This nuclear-fueled battery can power devices for thousands of years
What's the story
A team of researchers from the University of Bristol and the UK Atomic Energy Authority (UKAEA) has successfully developed the world's first carbon-14 diamond battery.
The groundbreaking energy source could power devices for thousands of years, providing a sustainable and efficient solution.
Additionally, the remarkable versatility of the carbon-14 diamond battery makes it ideal for a wide range of applications.
Functionality
How does the carbon-14 diamond battery work?
The innovative battery works by harnessing the radioactive decay of carbon-14, a commonly used isotope in radiocarbon dating, to generate electricity.
The process is similar to solar panels converting light into power, but instead, it uses fast-moving electrons from radioactive decay.

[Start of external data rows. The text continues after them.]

(** After failing everything is over. *)
Lemma failed_inv w w' :
  WInv w → wi_disposed w = false → wi_failed w = None →
  wi_queuedCandidates w' = [] → wi_replayGuard w' = wi_replayGuard w → wi_disposed w' = true → is_Some (wi_failed w') → wi_listening w' = false → wi_closed w' = true →
  wi_remoteDescription w' = wi_remoteDescription w → wi_handled w' = wi_handled w → wi_settled w' = wi_settled w →
  (wi_sent w' = wi_sent w ∨ wi_sent w' = wi_sent w ++ [byeMessage sid]) → WInv w'.
Proof.
  intros [W1 W2 W3 W4 W5 W6 W7 W8 W9 W10 W11 W12 W13 W14] Hd Hf Eq Eg Ed Ef El Ec Er Eh Et Es.
  apply Forall_app in W1 as [W1 _], W4 as [W4 _]. rewrite candidateKeys_app in W2, W3. apply NoDup_app in W2 as (W2 & _ & _).
  split; rewrite ?Eq, ?Eh, ?Eg, ?app_nil_r; try done.
  - intros k Hk. apply W3, elem_of_app. by left.
  - destruct Es as [-> | ->]; [done|]. apply Forall_app. split; [done|]. apply Forall_singleton. by left.
  - rewrite Hf, bool_decide_eq_false_2 in W12 by by intros []. rewrite bool_decide_eq_true_2 by done. destruct Es as [-> | ->]; [lia|]. rewrite filter_app, length_app.
    apply Nat.le_0_r in W12. rewrite W12. apply (Nat.le_trans _ (length [byeMessage sid])); [apply length_filter|done].
  - by rewrite Er.
  - rewrite Et. eapply Forall_impl; [exact W14|]. intros m _. by left.
Qed.

Lemma wp_fail e w : WInv w → wpw (wireFail sid e) (λ _ w', WInv w' ∧ wireRely w w' ∧ wi_disposed w' = true) (λ _ _, False) w.
Proof.
  intros Hw. apply w_get. destruct (bool_decide (is_Some (wi_failed w))) eqn:Ef; cbn [orb].
  { apply twp_ret. apply bool_decide_eq_true in Ef. split_and!; [done|done|by apply (wv_failed w Hw)]. }
  destruct (wi_disposed w) eqn:Ed; [by apply twp_ret|]. apply bool_decide_eq_false, eq_None_not_Some in Ef.
  apply twp_bind, w_modify; [by apply rely_same|]. apply twp_bind. unfold safeSend, wireSend. apply twp_catch, w_get. wire_cbn.
  destruct (wi_sendable w) eqn:Es.
  - apply w_modify; [by apply rely_same|]. apply twp_bind, w_modify; [by apply rely_same|]. apply w_modify; [apply rely_dispose|]. wire_cbn. split_and!; [|by apply rely_over|done].
    apply (failed_inv w); wire_cbn; (done || by eexists || by right).
  - apply twp_throw, twp_ret. apply twp_bind, w_modify; [by apply rely_same|]. apply w_modify; [apply rely_dispose|]. wire_cbn. split_and!; [|by apply rely_over|done].
    apply (failed_inv w); wire_cbn; (done || by eexists || by left).
Qed.
(* ===== verification/WireSignalsRun.v ===== *)
(** * WireSignalsRun: what [wireSignals] guarantees, and a complete exchange of
    an offer and an answer between the two sides. *)
From S2P Require Import Prelude.
From S2P Require Import Constants.
From S2P Require Import JsText.
From S2P Require Import JsValue.
From S2P Require Import Json.
From S2P Require Import Base64.
From S2P Require Import Protocol.
From S2P Require Import Authority.
From S2P Require Import Messages.
From S2P Require Import Bytes.
From S2P Require Import Crypto.
From S2P Require Import Pake.
From S2P Require Import Auth.
From S2P Require Import SecureChannel.
From S2P Require Import Async.
From S2P Require Import Signals.
From S2P Require Import WireSignals.
From S2P Require Import WireSignalsProps.
#[local] Open Scope Z_scope.

Section Payload.
Context `{Crypto, JsNumbers, UrlParser, JsCase}.

(** A signal whose tag was verified is a valid signal. *)
Lemma verified_payload key sid r d : verifySignalAuthTag key sid r d = true → isSignalPayload d = true.
Proof.
  intros (p & tag & [Ha _]%unit_bind_ok & (k & text & _ & _ & _ & ->)%signalAuthTag_ok & Et)%verifySignalAuthTag_spec.
  apply signal_validators_agree. split; [done|]. rewrite Et. apply isMac_spec. exists (tagOf k text). split; [done|].
  eexists. split; [apply hmac_size|]. split; [|done]. apply hmac_size.
Qed.

(** The copy of a candidate has what the validator looks at. *)
Lemma copied_fields d v name :
  copyCandidateSignal d = Ok v → isIceCandidateInit (field d "candidate") = true →
  name ∈ ["candidate"; "sdpMid"; "sdpMLineIndex"; "usernameFragment"]%string →
  field (field v "candidate") name = field (field d "candidate") name ∨ field (field v "candidate") name = JUndefined ∧ isNullish (field (field d "candidate") name) = true.
Proof.
  unfold copyCandidateSignal, isIceCandidateInit. rewrite check_bind_ok. cbv zeta. intros [_ Ev] Hc Hn. apply (inj Ok) in Ev as <-. rewrite !andb_true_iff in Hc. destruct Hc as [_ [[[[Hcand _] _] _] Hfrag]].
  change (field (obj _) "candidate") with (obj ((if isString (field (field d "candidate") "candidate") then [(js "candidate", field (field d "candidate") "candidate")] else []) ++
    (if negb (isUndefined (field (field d "candidate") "sdpMid")) then [(js "sdpMid", field (field d "candidate") "sdpMid")] else []) ++
    (if negb (isUndefined (field (field d "candidate") "sdpMLineIndex")) then [(js "sdpMLineIndex", field (field d "candidate") "sdpMLineIndex")] else []) ++
    (if isString (field (field d "candidate") "usernameFragment") then [(js "usernameFragment", field (field d "candidate") "usernameFragment")] else []))).
  set (c := field d "candidate") in *. clearbody c. clear d.
  assert (isString (field c "candidate") = true) as ->. { unfold isSafeNonEmptyByteBoundedString in Hcand. by destruct (field c "candidate"). }
  assert (isUndefined (field c "sdpMid") = true → isNullish (field c "sdpMid") = true) as N1 by by destruct (field c "sdpMid").
  assert (isUndefined (field c "sdpMLineIndex") = true → isNullish (field c "sdpMLineIndex") = true) as N2 by by destruct (field c "sdpMLineIndex").
  assert (isString (field c "usernameFragment") = false → isNullish (field c "usernameFragment") = true) as N3.
  { apply nullish_string in Hfrag as [?|[s ->]]; done. }
  rewrite !elem_of_cons, elem_of_nil in Hn. destruct Hn as [->|[->|[->|[->|[]]]]];
    destruct (isUndefined (field c "sdpMid")), (isUndefined (field c "sdpMLineIndex")), (isString (field c "usernameFragment"));
    (by left) || (right; split; [reflexivity|auto]).
Qed.

Lemma copied_payload d v : isSignalPayload d = true → kindIs "candidate" d = true → copyCandidateSignal d = Ok v → isSignalPayload v = true.
Proof.
  intros Hd Kd Hv. unfold isSignalPayload in Hd. unfold kindIs in Kd. apply andb_true_iff in Hd as [_ Hd]. cbv zeta in Hd.
  pose proof (kind_exclusive "candidate" "offer" d ltac:(done) Kd) as Ko. pose proof (kind_exclusive "candidate" "answer" d ltac:(done) Kd) as Ka. unfold kindIs in Ko, Ka. rewrite Ko, Ka in Hd.
  cbn [orb] in Hd. rewrite !andb_true_iff in Hd. destruct Hd as [[_ Hc] Hm].
  pose proof (copied_fields d v "candidate" Hv Hc ltac:(set_solver)) as F1. pose proof (copied_fields d v "sdpMid" Hv Hc ltac:(set_solver)) as F2.
  pose proof (copied_fields d v "sdpMLineIndex" Hv Hc ltac:(set_solver)) as F3. pose proof (copied_fields d v "usernameFragment" Hv Hc ltac:(set_solver)) as F4.
  unfold copyCandidateSignal in Hv. cbv zeta in Hv. apply check_bind_ok in Hv as [_ Hv]. apply (inj Ok) in Hv.
  set (c := field d "candidate") in *. assert (isObject (field v "candidate") = true ∧ hasOnlyKeys (field v "candidate") [js "candidate"; js "sdpMid"; js "sdpMLineIndex"; js "usernameFragment"] = true) as [O1 O2].
  { rewrite <-Hv. by destruct (isString (field c "candidate")), (isUndefined (field c "sdpMid")), (isUndefined (field c "sdpMLineIndex")), (isString (field c "usernameFragment")). }
  assert (isObject v = true ∧ hasOnlyKeys v [js "kind"; js "candidate"; js "auth"] = true ∧ field v "kind" = jstr "candidate" ∧ field v "auth" = field d "auth") as (P1 & P2 & P3 & P4) by by rewrite <-Hv.
  unfold isSignalPayload, isIceCandidateInit. rewrite P1, P2, P3, P4, Hm, O1, O2. 
  change (isLit (jstr "candidate") (js "offer") || isLit (jstr "candidate") (js "answer")) with false. change (isLit (jstr "candidate") (js "candidate")) with true. cbv zeta iota. rewrite !andb_true_l, andb_true_r.
  unfold isIceCandidateInit in Hc. cbv zeta in Hc. apply andb_true_iff in Hc as [_ Hc]. clear Hv O1 O2 P1 P2 P3 P4.
  destruct F1 as [->|[_ F1]]; [|by destruct (field c "candidate")].
  destruct F2 as [->|[-> F2]], F3 as [->|[-> F3]], F4 as [->|[-> F4]]; try exact Hc; rewrite ?F2, ?F3, ?F4 in Hc; exact Hc.
Qed.

Lemma authentic_payload sid key role v : authentic sid key role v → isSignalPayload v = true.
Proof.
  intros (sealed & d & _ & Hd%verified_payload & Hv). destruct (kindIs "candidate" d) eqn:Kd; [by apply (copied_payload d)|by rewrite Hv].
Qed.

(** C17. Only the peer's signals reach the peer connection.  In every state that [wireSignals] can reach, whatever the
    server sends and however the calls interleave, everything that was given to the peer connection was opened with the
    signal key under the peer's role and carries the peer's tag (for a candidate: is the copy of such a signal); no
    candidate is given twice, at most one description is, and it is of the kind this side expects.  At most 256
    candidates wait; what is sent is one notice of failure or answers, tagged and sealed, after the offer; a failure
    has closed the connection; and no call has ended that lost its signal: it is handled, or, a candidate, waits, and none
    waits once the call of the description has ended. *)
Theorem signals_authentic sid key role answerOffers closed sendable early c :
  rtc (wireStep sid key role answerOffers) (wireSignals sid key role answerOffers closed sendable early) c →
  let w := shared c in
  Forall (λ v, authentic sid key role v ∧ isSignalPayload v = true) (wi_handled w) ∧
  NoDup (candidateKeys (wi_handled w)) ∧
  (length (descriptions (wi_handled w)) <= 1)%nat ∧ Forall (λ v, kindIs (if answerOffers then "offer" else "answer") v = true) (descriptions (wi_handled w)) ∧
  Z.of_nat (length (wi_queuedCandidates w)) <= MAX_QUEUED_ICE_CANDIDATES ∧
  Forall (λ m, m = byeMessage sid ∨ answerOffers = true ∧ isAnswer sid key role m ∧ descriptions (wi_handled w) ≠ []) (wi_sent w) ∧
  (length (filter (λ m, isBye m = true) (wi_sent w)) <= 1)%nat ∧
  (is_Some (wi_failed w) → wi_disposed w = true ∧ wi_closed w = true ∧ wi_queuedCandidates w = []) ∧
  Forall (settledOk sid key role w) (wi_settled w).
Proof.
  intros [W1 W2 W3 W4 W5 W6 W7 [W8 W8'] W9 W10 W11 W12 W13 W14]%wire_reachable. cbv zeta. apply Forall_app in W1 as [W1 _]. rewrite candidateKeys_app in W2. apply NoDup_app in W2 as (W2 & _ & _).
  split_and!; try done.
  - eapply Forall_impl; [exact W1|]. intros v Hv. split; [done|]. by eapply authentic_payload.
  - etransitivity; [exact W7|]. repeat case_match; lia.
  - etransitivity; [exact W12|]. case_match; lia.
  - intros Hf. destruct (W10 Hf) as [Hd Hc]. split_and!; [done|done|]. by apply W9.
Qed.

End Payload.

(** ** An exchange *)

(** The description that one side sends: [const signal = { kind, sdp, auth: sdpAuthTag(...) }]
    and its message, as the sender does for the offer and [wireSignals] for the
    answer. *)
Definition signalMessage (sid : jsstr) (kind : string) (sealedSignal : jsstr) : jsval :=
  obj [(js "type", jstr "signal"); (js "sid", JStr sid); (js "kind", jstr kind); (js "sealedSignal", JStr sealedSignal)].
Definition describedBy (kind : string) (sdp auth : jsstr) : jsval := obj [(js "kind", jstr kind); (js "sdp", JStr sdp); (js "auth", JStr auth)].

Section Exchange.
Context `{Crypto, JsNumbers, UrlParser, JsCase}.
Context (sid : jsstr) (key : binary) (role : PakeRole) (answerOffers : bool).

(** A description sealed and tagged by the side of that role *)
Record sealedDescription (kind : string) (sdp auth nonce sealed : list Z) : Prop := {
  sd_sdp : wf_units sdp;
  sd_auth : sdpAuthTag key sid role (js kind) sdp = Ok auth;
  sd_nonce : bytesOf 12 nonce;
  sd_sealed : sealSignal key sid role (describedBy kind sdp auth) nonce = Ok sealed;
  sd_message : isServerMessage (signalMessage sid kind sealed) = true
}.

Lemma tag_wf kind sdp auth : sdpAuthTag key sid role kind sdp = Ok auth → wf_units auth.
Proof. intros (k & text & _ & _ & _ & ->)%signalAuthTag_ok. apply base64_wf, hmac_size. Qed.

Lemma described_data kind sdp auth : wf_units sdp → wf_units auth → jsonData (describedBy kind sdp auth).
Proof. intros Hs Ha. unfold describedBy. json_obj. Qed.

(** Such a description opens to itself, its tag is right, and it is not empty. *)
Lemma sealed_facts kind sdp auth nonce sealed :
  kind = "offer"%string ∨ kind = "answer"%string → sealedDescription kind sdp auth nonce sealed →
  openSignal key sid role (JStr sealed) = Ok (describedBy kind sdp auth) ∧ verifySignalAuthTag key sid role (describedBy kind sdp auth) = true ∧ requireSdp (Some sdp) = Ok sdp.
Proof.
  intros Hk [Hs Ha Hn He _]. split_and!.
  - eapply signal_roundtrip; [|exact Hn|exact He]. apply described_data; [done|by eapply tag_wf].
  - apply verifySignalAuthTag_spec. unfold sealSignal in He. apply unit_bind_ok in He as [Hv _]. exists (obj [(js "kind", jstr kind); (js "sdp", JStr sdp)]), auth. split_and!; [|done|done].
    unfold signalPayloadForAuth. rewrite Hv. by destruct Hk as [-> | ->].
  - unfold sealSignal in He. apply unit_bind_ok in He as [Hv _]. destruct sdp; [|done]. exfalso. by destruct Hk as [-> | ->].
Qed.

End Exchange.

Section Can_run.
Context `{Crypto, JsNumbers, UrlParser, JsCase}.
Context (sid : jsstr) (key : binary) (role : PakeRole) (answerOffers : bool).

Abbreviation wcan t Q w := (can (wireAnswers sid key role) (λ _ _, False) (wireEvent sid key role answerOffers) t Q w).
Abbreviation wothers := (others (wireAnswers sid key role) (λ _ _, False) (wireEvent sid key role answerOffers)).

Definition withRemote (w : Wiring) : Wiring := set_peer true (wi_closed w) (wi_sendable w) w.

(** The peer connection may set the description any time after it got one. *)
Lemma remote_set v w : v ∈ wi_handled w → kindIs "candidate" v = false → wothers w (withRemote w).
Proof.
  intros Hv Kv. destruct (can_launch (wireAnswers sid key role) (λ _ _, False) (wireEvent sid key role answerOffers) (modify withRemote) (λ _ s, s = withRemote w) w) as (r & s' & -> & Ho); [|done|done].
  apply event_remote, Exists_exists. by exists v.
Qed.

Lemma can_get {A} (f : Wiring → wtask A) Q w : wcan (f w) Q w → wcan (w ← get; f w) Q w.
Proof. done. Qed.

The battery's core is encased in diamond, one of the hardest known materials, which safely traps radiation and converts it into power.
This unique design ensures safety while producing low levels of electricity over an extended period.
Durability
Impressive lifespan and safety
The carbon-14 diamond battery has an incredible lifespan, thanks to the half-life of carbon-14 being 5,700 years. This implies that even after thousands of years, the battery will have half of its power.
Sarah Clark, UKAEA's Director of Tritium Fuel Cycle, emphasized the innovation's sustainability and safety.
She said "diamond batteries offer a safe, sustainable way to provide continuous microwatt levels of power. They are an emerging technology that uses a manufactured diamond to safely encase small amounts of carbon-14."
Uses
Potential applications in healthcare and space
The carbon-14 diamond battery has a wide range of potential applications, especially in sectors where traditional power sources are impractical.
In the healthcare sector, it could revolutionize medical implants like pacemakers, hearing aids, ocular devices by eliminating the need for frequent replacements.
The batteries are also ideal for space missions and remote Earth locations as they can power spacecrafts, satellites, and even radio frequency (RF) tags for decades.
Waste management
A sustainable solution to nuclear waste
The carbon-14 in these batteries comes from graphite blocks, a byproduct of nuclear fission reactors.
This novel method not only offers a practical application for radioactive waste but also minimizes the cost and difficulty of safe storage.
The UK alone has almost 95,000 tons of graphite blocks.
The team from UKAEA and the University of Bristol uses a plasma deposition rig, a specialized device, to grow the diamond structure.